Records for this exercise
(** * Tikz-CAD: the shape-manipulation core of [App.tsx]

    A shallow embedding of the edit history (undo/redo) and of the batch
    transform operations (duplicate, paste, linear and circular pattern,
    offset, mirror, nudge, delete, property update) of the drawing
    application, together with the properties the specification states
    about them; then of the other handlers of [App] (selection, callbacks
    of the canvas, diameter, text, keyboard), of the geometry, the
    coordinate transforms, the zoom and the drag update of the canvas, of
    the template generators and of the filter of the export dialog, with
    properties of their own.

    Conventions of the embedding.
    - A JavaScript [number] is a value of [num]: a real number, one of the
      two infinities, or NaN.  Arithmetic on finite values is exact real
      arithmetic (binary64 rounding and overflow are not modelled, and the
      two signed zeros are identified); the special values follow IEEE 754
      as JavaScript does.
    - An optional numeric field ([cx1?: number]) is an [option num];
      [undefined] used as a number is NaN ([toNum]).
    - [Set<string>] is a [gset string]; arrays are lists.
    - The counts of the two patterns are entered in numeric fields of
      integer step; they are integers here.
    - The React state cells are the fields of one record [App]; an event
      handler is a function from [App] to [App].  The identifiers obtained
      from [Math.random().toString(36).substr(2, 9)] are read from an
      explicit source [rnd : nat -> string], whose [k]-th value is the
      result of the [k]-th call made by the handler.
    - The [useEffect] hooks that run after a state change are not part of
      a handler and are not modelled: they set cells of the toolbar, and
      empty the selection when the mode becomes a drawing mode (the
      handlers modelled here set no mode but [pan] and [mirror_axis],
      which are none); none of them writes the collection or the two
      stacks. *)

From Stdlib Require Import Reals Lra Lia ZArith List.
From stdpp Require Import base gmap strings list.
Import ListNotations.

Local Open Scope R_scope.

(** ** JavaScript numbers *)

Inductive num : Type :=
  | Fin (r : R)
  | PInf
  | NInf
  | NaN.

Definition Rpos (r : R) : bool := if Rlt_dec 0 r then true else false.
Definition Rneg (r : R) : bool := if Rlt_dec r 0 then true else false.
Definition Rzero (r : R) : bool := if Req_dec_T r 0 then true else false.

Module Js.

(** [a + b] *)
Definition add (a b : num) : num :=
  match a, b with
  | NaN, _ | _, NaN => NaN
  | Fin x, Fin y => Fin (x + y)
  | PInf, NInf | NInf, PInf => NaN
  | PInf, _ | _, PInf => PInf
  | NInf, _ | _, NInf => NInf
  end.

(** [-a] *)
Definition neg (a : num) : num :=
  match a with
  | Fin x => Fin (- x)
  | PInf => NInf
  | NInf => PInf
  | NaN => NaN
  end.

(** [a - b] *)
Definition sub (a b : num) : num :=
  match a, b with
  | NaN, _ | _, NaN => NaN
  | Fin x, Fin y => Fin (x - y)
  | PInf, PInf | NInf, NInf => NaN
  | PInf, _ | _, NInf => PInf
  | NInf, _ | _, PInf => NInf
  end.

(** The product of an infinity of sign [pos] with the finite [y]. *)
Definition inf_times (pos : bool) (y : R) : num :=
  if Rzero y then NaN
  else if Bool.eqb pos (Rpos y) then PInf else NInf.

(** [a * b] *)
Definition mul (a b : num) : num :=
  match a, b with
  | NaN, _ | _, NaN => NaN
  | Fin x, Fin y => Fin (x * y)
  | PInf, Fin y | Fin y, PInf => inf_times true y
  | NInf, Fin y | Fin y, NInf => inf_times false y
  | PInf, PInf | NInf, NInf => PInf
  | PInf, NInf | NInf, PInf => NInf
  end.

(** [a / b] *)
Definition div (a b : num) : num :=
  match a, b with
  | NaN, _ | _, NaN => NaN
  | Fin x, Fin y =>
      if Rzero y then
        (if Rzero x then NaN else if Rpos x then PInf else NInf)
      else Fin (x / y)
  | Fin _, (PInf | NInf) => Fin 0
  | PInf, Fin y => if Rneg y then NInf else PInf
  | NInf, Fin y => if Rneg y then PInf else NInf
  | (PInf | NInf), (PInf | NInf) => NaN
  end.

(** [a > b] *)
Definition gt (a b : num) : bool :=
  match a, b with
  | NaN, _ | _, NaN => false
  | Fin x, Fin y => if Rlt_dec y x then true else false
  | PInf, PInf => false
  | PInf, _ => true
  | NInf, _ => false
  | Fin _, NInf => true
  | Fin _, PInf => false
  end.

(** [a >= b] *)
Definition ge (a b : num) : bool :=
  match a, b with
  | NaN, _ | _, NaN => false
  | Fin x, Fin y => if Rle_dec y x then true else false
  | PInf, _ => true
  | _, NInf => true
  | NInf, _ => false
  | Fin _, PInf => false
  end.

(** [a === b] on numbers *)
Definition eq (a b : num) : bool :=
  match a, b with
  | Fin x, Fin y => if Req_dec_T x y then true else false
  | PInf, PInf | NInf, NInf => true
  | _, _ => false
  end.

(** Truthiness of a number: [0] and NaN are falsy. *)
Definition truthy (a : num) : bool :=
  match a with
  | Fin x => negb (Rzero x)
  | NaN => false
  | PInf | NInf => true
  end.

(** [a || b] on numbers *)
Definition or (a b : num) : num := if truthy a then a else b.

(** A possibly [undefined] value used where a number is expected. *)
Definition toNum (o : option num) : num :=
  match o with
  | Some v => v
  | None => NaN
  end.

(** [o || d] for an optional number [o] *)
Definition orU (o : option num) (d : num) : num :=
  match o with
  | Some v => or v d
  | None => d
  end.

(** Truthiness of an optional number: [undefined] is falsy. *)
Definition truthyU (o : option num) : bool :=
  match o with
  | Some v => truthy v
  | None => false
  end.

End Js.

Module Math.

Definition PI : num := Fin Rtrigo1.PI.

Definition abs (a : num) : num :=
  match a with
  | Fin x => Fin (Rabs x)
  | PInf | NInf => PInf
  | NaN => NaN
  end.

Definition sqrt (a : num) : num :=
  match a with
  | Fin x => if Rneg x then NaN else Fin (R_sqrt.sqrt x)
  | PInf => PInf
  | NInf | NaN => NaN
  end.

(** [Math.pow(a, 2)], the only exponent the program uses. *)
Definition pow2 (a : num) : num := Js.mul a a.

Definition min (a b : num) : num :=
  match a, b with
  | NaN, _ | _, NaN => NaN
  | Fin x, Fin y => Fin (Rmin x y)
  | NInf, _ | _, NInf => NInf
  | PInf, v | v, PInf => v
  end.

Definition max (a b : num) : num :=
  match a, b with
  | NaN, _ | _, NaN => NaN
  | Fin x, Fin y => Fin (Rmax x y)
  | PInf, _ | _, PInf => PInf
  | NInf, v | v, NInf => v
  end.

(** [Math.min(a, b, c)] and [Math.max(a, b, c)] *)
Definition min3 (a b c : num) : num := min (min a b) c.
Definition max3 (a b c : num) : num := max (max a b) c.

Definition cos (a : num) : num :=
  match a with
  | Fin x => Fin (Rtrigo_def.cos x)
  | _ => NaN
  end.

Definition sin (a : num) : num :=
  match a with
  | Fin x => Fin (Rtrigo_def.sin x)
  | _ => NaN
  end.

(** The angle of the vector [(x, y)] in [(-PI, PI]]. *)
Definition Ratan2 (y x : R) : R :=
  if Rpos x then atan (y / x)
  else if Rneg x then
    (if Rneg y then atan (y / x) - Rtrigo1.PI else atan (y / x) + Rtrigo1.PI)
  else if Rpos y then Rtrigo1.PI / 2
  else if Rneg y then - (Rtrigo1.PI / 2)
  else 0.

Definition atan2 (y x : num) : num :=
  match y, x with
  | NaN, _ | _, NaN => NaN
  | Fin b, Fin a => Fin (Ratan2 b a)
  | Fin b, PInf => Fin 0
  | Fin b, NInf => if Rneg b then Fin (- Rtrigo1.PI) else Fin Rtrigo1.PI
  | PInf, Fin _ => Fin (Rtrigo1.PI / 2)
  | NInf, Fin _ => Fin (- (Rtrigo1.PI / 2))
  | PInf, PInf => Fin (Rtrigo1.PI / 4)
  | NInf, PInf => Fin (- (Rtrigo1.PI / 4))
  | PInf, NInf => Fin (3 * Rtrigo1.PI / 4)
  | NInf, NInf => Fin (- (3 * Rtrigo1.PI / 4))
  end.

(** Round to the nearest integer, a tie going up: [floor (x + 1/2)]. *)
Definition Rround (x : R) : R := IZR (Zfloor (x + / 2)).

Task statement
In the listing above, the line with "(** Round to" and every line after it must be set down word for word, and no other line.

Your response
(** Round to the nearest integer, a tie going up: [floor (x + 1/2)]. *)
Definition Rround (x : R) : R := IZR (Zfloor (x + / 2)).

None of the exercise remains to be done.